Today guess what. It broke again in the VERY SAME PLACE. These loaders are JUNK. It broke moving a dirt pile around. I know forsure it should not have broke this time.


Its a Rays loader.
 
   / What NOT TO do!! #35  
One bad suggests a manufacturing problem. Two bad ones starts shifting the issue towards a customer problem. Perhaps you've chosen the wrong tool for the job?

//greg//
 
   / What NOT TO do!! #36  
In my estimation, a loader designed for a particular tractor should not break while using it for any pushing or lifting job on that tractor, if it does, it is not designed properly for that tractors power. They are supposed to lift and push stumps, rocks, dirt, or anything that happens to need pushed or lifted.
 
   / What NOT TO do!! #37  
I'd agree on everything but the stumps part.. stumps are anchored pretty darn good.

soundguy
 
   / What NOT TO do!! #38  
I have a Great Bend 220 FEL on my NT254 and it is very tough. I have used it on everything but pulling up trees. I think the best way is not to push it over and roll it out but to push it back and forth and then try to lift it out with a chain by rolling the bucket and lifting. Several attempts may do it. Just worry it out of the ground. Your tractor is the same size as mine so I know what you can and can't do.

By the way my tractor, which is a Jinma 254 branded NorTrac does have a differential in the front axle and is safe to use four wheel during turns. Mine is a 2001 year and since the 254 and 284 are the same I think yours has a differential also. Look in your parts manual.

I have not babied the tractor or FEL and it has done things I didn't think it would. There are things that it won't do and I back off and find another way. For one thing, you can point the bucket down and pull dirt or rock backwards but don't do it going forward.
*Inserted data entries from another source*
(* ===== verification/Prelude.v ===== *)
(** * CoXAgent: a verification library of the agent team's hub

    CoXAgent (src/) runs a team of language-model agents on a software project:
    a board of tickets, sprints, pull requests, approvals and chat, one state
    document per project, and a cycle that moves work through roles. The crates
    are domain (the ticket aggregate and value objects), application (the project
    state, use cases and ports), infrastructure (stores, leases, audit, engines,
    git and forge adapters) and presentation (HTTP). This library models the
    parts that decide: what a ticket may do, what the state holds and refuses,
    what is worked on next, who may approve, and what concurrent writers of the
    stored document can do to each other. Integers keep their width (wrap or
    saturation written out), strings are their UTF-8 bytes, f64 is IEEE binary64
    of SpecFloat, BTreeMap and HashMap are gmap (iterated in key order where the
    code iterates), a Vec is a list.

    ** How the parts meet

    The domain crate gives tickets and their legal moves ([Kinds], [TestCase],
    [Ticket]). A [ProjectState] ([State]) is one document: tickets, ledgers,
    questions, goals, sprints, channels, approvals. Its own methods change it
    ([StateOps], [Questions], [Goals], [Channels], [Ledgers]); [DepGraph] and
    [Integrity] say which states are accepted for saving. The use cases read a
    state and return the state they save: choosing work ([Selection]), sprints
    ([Backlog], [SprintFacts]), filing tickets ([Titles], [Board], [AddTicket]),
    claims ([Claims]), approvals ([Approval], [ApprovalDesk]), pull requests
    ([MergePolicy]) and rescue ([Split], [Escalation]). The use cases that call engines
    and git are programs over ports ([Effects]): the developer pass ([RunDev]), the
    cycle that runs the roles ([Cycle]) with its deploy leg ([Deploys]) and its
    books ([Metering], [Scorecard]), and the loop that drives cycles ([Runner]). The stores load and save
    the document under a revision ([Shards], [Store], [ShardStore]), and the
    processes that share it run as interleaved clients; leases ([MergeLock]), the
    outbox ([Outbox]), the audit trail ([AuditChain]) and the second factor
    ([Totp]) stand beside it. In front of everything stand the accounts with
    their sessions and tokens ([Auth]) and the middleware that lets a caller
    reach a route ([AccessGate]). Everything a use case does to a state between a
    load and a save is a function; concurrency enters only in the store files,
    where [mutate_state] is the loop that runs such a function.

    ** Files, and the code each one models

    - [Prelude]: the error monad ([result] with [let?]), capped logs, first-match
      writes, stable sorting, integer widths, tactics and hint databases.
    - [RustStr]: chars, trim, lines, split, parse and format of &str and String.
    - [Kinds]: domain/src/kinds.rs, ids.rs, error.rs, transitions.rs.
    - [TestCase]: domain/src/test_case.rs, coverage.rs. [Ticket]: ticket.rs and
      wip_checkpoint.rs, one function per mutator, guards first, [Err] for a
      refusal. [Lifecycle]: the mutators as operations, the steps they generate.
    - [State]: application/src/state/mod.rs and the records of its siblings, all
      fields of [ProjectState]. [DepGraph]: [validate] and the iterative cycle
      search. [StateOps], [Questions], [Goals], [Ledgers]: the methods of
      state/mod.rs, goals.rs, governance.rs, drift.rs. [Channels]: the channel
      operations and the predicates of state/chat.rs.
    - [Selection]: application/src/selection.rs. [Backlog], [SprintFacts]:
      backlog_scoping.rs and sprint.rs.
    - [Ports], [Shards], [Integrity], [Store], [ShardStore]: error.rs,
      state/shards.rs, state/integrity.rs, the write gate of
      infrastructure/src/state/quarantine.rs, sql_store.rs, sql_shards.rs,
      tombstone.rs and the retry loops of ports/outbound/state_store.rs. A
      client's program counter is [Pc]; one step is one database statement with
      the code up to the next.
    - [MergeLock]: kv_merge_lock.rs over the class [KvDoc] of [Ports], whose
      laws kv_doc.rs ([PgKvDoc]) is shown to satisfy; use_cases/merge_gate.rs.
    - [FileSys]: the file calls of the standard library over a directory of
      inodes with advisory locks, and programs as trees of calls, interleaved by
      a machine in which calls fail, writes are cut short and processes die.
      [JsonStore]: infrastructure/src/state/json_store.rs, each operation the
      program of its calls ([save_blocking], [claim_blocking], ...).
    - [Outbox]: state/outbox.rs. [Spool]: infrastructure/src/outbox.rs,
      ports/outbound/outbox.rs and the delivery pass of notifier.rs. [AuditChain]: audit_chain.rs, audit_sink.rs.
      [Totp]: totp.rs.
    - [Auth]: application/src/auth.rs (roles) and infrastructure/src/auth.rs
      ([FileAuthService]: files, throttle, sessions, tokens, accounts); a
      history is a list of served calls and restarts. [AccessGate]: [auth_mw]
      and the account and token endpoints of presentation/src/server.
    - [Titles]: the title part of parsing.rs. [Board]: the invariant of a list of
      tickets the use cases share. [AddTicket]: use_cases/add_ticket.rs.
    - [Claims]: use_cases/claims.rs. [Approval]: approval_risk.rs,
      approval_memory.rs, approval_policy.rs and the pass of cycle/audits.rs.
      [ApprovalDesk]: the decision endpoints of presentation/src/server.
    - [MergePolicy]: merge_policy.rs, merge_sweep.rs, open_hold_round of
      cycle/forge_review.rs. [Split], [Escalation]: cycle/escalation.rs.
    - [Effects]: a use case as the finite tree of its port calls, each continued
      for every reply, with monitors over the calls ([every]) and worlds ([run]).
      [Engine]: ports/outbound/engine.rs, faults.rs, engine_provenance.rs and
      infrastructure/src/engine/failover.rs. [Gates], [Failures], [Wip]: gates.rs
      (with verify_cache.rs), failures.rs and wip.rs of use_cases/run_dev.
      [Focus]: question_batching.rs, the focus and SLA passes of
      cycle/escalation.rs and the windows of config.rs. [DevPorts]: the calls and
      the writes of use_cases/run_dev/mod.rs, [RunDev] its program,
      [RunDevFacts] its protocol, [RunDevCases] scripted runs. [Runner],
      [RunnerFacts]: use_cases/runner.rs, one [turn] per pass of its loop.
    - [Metering]: infrastructure/src/engine/metering.rs and [drain_meter] of
      cycle/scrum.rs. [Scorecard]: the counter of cycle/mod.rs, the rest of scrum.rs
      and metrics_gate.rs. [CyclePorts]: the configuration, writes ([CycleMutation],
      [apply_cycle]) and calls ([CycleCall]) of use_cases/cycle. [Deploys]:
      cycle/ops.rs, the health gate of ports/outbound/deploy.rs and the deploy leg of
      [run_cycle]. [Cycle]: [run_cycle] of cycle/mod.rs, with recovery.rs and the
      backpressure of forge.rs. [CycleFacts], [DeployFacts]: their laws, [CycleCases]
      scripted cycles.
    - [Calendar]: [days_back] of metrics.rs. [Brakes]: the evals and policy of
      metrics.rs, metrics_burndown.rs, metrics_brakes.rs, [self_tune] of
      cycle/ceremonies.rs and server/tunecockpit.rs; the pass that plans on one load
      and writes on another takes both states.
    A field keeps its Rust name where two records do not clash and a prefix
    otherwise ([t_] ticket, [sp_] sprint, [ph_] open hold, ...). A function the
    code writes inline (a loop body, a filter) is a definition named after what
    it does; PROJECT.json maps each to its lines.

    ** What is shown

    - Tickets: the aggregate invariant, separation of duties (with the two repairs
      of [System] that do not ask the transition table), exclusive claims, field
      ownership and the coverage gate ([Lifecycle]).
    - State: the cycle search and [validate] are exact ([DepGraph]); the ledgers,
      questions and channels keep their bounds and keys; the audit finds what its
      rules say and the heal repairs exactly the dangling references
      ([Integrity]); sharding loses nothing ([Shards]).
    - Work: a running sprint with a scope is fed from eligible work and its
      commitments stay sound ([SprintFacts]), selection takes the best eligible ticket and the blockers
      it reports are the reasons it did not take others ([Selection]); filing
      adds exactly one fresh ticket or says why not ([AddTicket]) by a duplicate
      predicate that is exact over words ([Titles]); the drive and the ladder
      keep the board sound, move each ticket as stated and pay for every rescue; what
      the drive does to a ticket a person put on hold with a reason is a finding and
      not part of the statement ([Escalation], [Split]).
    - People: takeover and handback return a ticket to the loop ([Claims]), the
      approval panel shows what the pass does and an undo sticks ([Approval],
      [ApprovalDesk]), a private channel is seen by invitation only ([Channels]).
    - Runs: a run fails over in order and keeps its trail ([Engine], the tag of an
      exhausted chain apart), a failed attempt
      moves a ticket one rung ([Failures]); a developer pass reports only what its
      gates saw pass, lets go of what it claims and costs at most eight engine
      runs, whatever the ports reply ([RunDevFacts], by the monitors of
      [Effects]); the runner's breaker counts what it says, a runner nobody
      resumes runs one cycle per step and after a cycle within its budget the
      engine's incident is open when the cycle had a fault, or when it was open and
      there was no sign of life ([RunnerFacts]); the questions due at the end of a
      window go out in one digest per owner and are released ([Focus]) and live work keeps its ref
      ([Wip]).
    - Cycles: the calls that are due once per project need the lease (every runner
      drains queued jobs), a pause seen ends the cycle, an open incident leaves
      one probe, and the leader's cycle that finds the merge queue in recovery stops
      proposing, designing and testing ([CycleFacts]); a build is promoted or reverted
      only on evidence, with what an unreadable git or suite counts as stated, and a
      failed deploy is announced and, when the store answers, recorded
      ([DeployFacts]); the scorecard rises and holds the healthy cycles, under the
      counter when it loads and the runner's own number when not ([Scorecard]); what
      is metered is in the state, in the meter, or lost with a drain that was not
      saved ([Metering]).
    - Brakes: an operator's hold rules its brake until its bound whatever the loop
      does, and nothing is claimed of the brake's value after it ([Brakes]), and the days its evals count back are the calendar's
      ([Calendar]).
    - Pull requests: the sweep merges exactly what may land, closing a twin costs
      no file, and no hold outlives its rounds ([MergePolicy]).
    - Stores: guarded saves never lose a committed write, a deleted project stays
      deleted, and the Postgres store refines one atomic register ([Store],
      [ShardStore]); the file-backed store is one atomic object whatever fails or
      dies, a ticket is won once, a lease passes on only when it ran out, and a
      damaged document costs one save ([JsonStore], by the serializability of
      lock-holding programs of [FileSys]; [delete], which takes no lock, and other
      writers of the directory, such as the alert spool with its shared temporary
      file, are outside these theorems and have runs of their own); at most one client holds a merge lease
      ([MergeLock]).
    - Access: a session leads back to a login with right credentials, five
      guesses lock an account, what is revoked stays revoked and a relaunch
      signs nobody out ([Auth]); the routes of a project ask for the rights
      their documentation names ([AccessGate]).
    - Trails: the audit chain is tamper evident and its verifier exact
      ([AuditChain]); base32 round trips and a code is accepted in its window
      only ([Totp]); the outbox gives up after eight attempts on schedule
      ([Outbox]); no POST follows one whose success was recorded, and the recorded
      failures of each life of an alert are at most eight, replays and flushers that
      die before they record included ([Spool]).
    The theorems named in the findings of PROJECT.json show where the code does
    not do what its documentation says; each is a closed run of the model.

    ** Bounds and fuel

    Recursion that is not structural has fuel computed from its input: the cycle
    search one unit per node and per edge ([dfs_fuel], proved enough in
    [cycle_search_exact]), the search for a fresh goal id the number of goals.
    Schedules of clients are arbitrary lists, so safety holds at every prefix.
    Programs are finite trees, so running one needs no fuel. File calls fail as the
    schedule says, the reads of the state document and its backups included; only
    the reads of the coordination file are assumed to work in JsonStore's theorems
    (what a failed one does is a finding), and [Path::exists] is truthful.
    The comparison of two title similarities is checked on every quotient of up
    to sixty-four words ([max_words]).

    ** Parameters

    What the code calls and does not contain: Unicode case folding and
    alphanumerics, the RFC 3339 parser, serde_json, SHA-256, HMAC-SHA1 and Argon2, the
    text of an f64, minted ids and clocks, engine replies and the forge. They are
    section variables or arguments, with their laws as hypotheses where a theorem
    needs one, and the witnesses instantiate them. Of serde_json a theorem asks only
    that the states at hand read back up to its rounding of an f64, which those with
    finite numbers do ([SerdeJson] of [JsonStore]). The stored JSON of Postgres is
    the document it decodes to: its renormalised text (JSONB) and a document that
    does not decode are not distinguished ([ShardStore], [PgKvDoc]).

    ** Not modelled

    The passes of the other roles (run_sa, run_ba, run_test, reviews, chat
    replies) and the ceremonies, sweeps and reviews of a cycle: [Cycle] calls them
    (the constructors of [Phase] and the role calls of [CycleCall]) and its theorems
    hold whatever they reply. The deploy and forge adapters, prompts, the
    HTTP plumbing (JSON views, sockets), the Postgres account store, the REST store,
    the leases in Postgres and Redis, the keepalive and heartbeat tasks of the
    runner, and the desktop and web clients: their effect is input and output, and
    the state changes they make go through the operations above. *)
From stdpp Require Export base decidable list strings gmap sets pretty.
From coqutil Require Export Datatypes.RecordSetters.
From Stdlib Require Export Ascii Lia.
From Stdlib Require Import Sorted Permutation.
Export TriangleBracketNotations.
Going forward will just force the bucket down and into the ground and tear something up.

You may have better luck by using the 3pt hitch to lift the tree out of the ground with a drawbar between the trailing arms and moving forward in creeper gear. There again, there are limits and you need to realize when you are overdoing something.
 
   / What NOT TO do!! #39  
That Loader dont look to good , i have a 204 Nortrack , that has a much better loader on it , your tractor is to big for a loader , looks like that anyway to me , my 2 Cents anyway.
 
   / What NOT TO do!! #40  
Carld said:
You may have better luck by using the 3pt hitch to lift the tree out of the ground with a drawbar between the trailing arms and moving forward in creeper gear. There again, there are limits and you need to realize when you are overdoing something.

Mmm, if you try to do that you will probably end up doing a monster wheelie... IMHO it's usually safer to pull something like that using the drawbar, not the 3pt.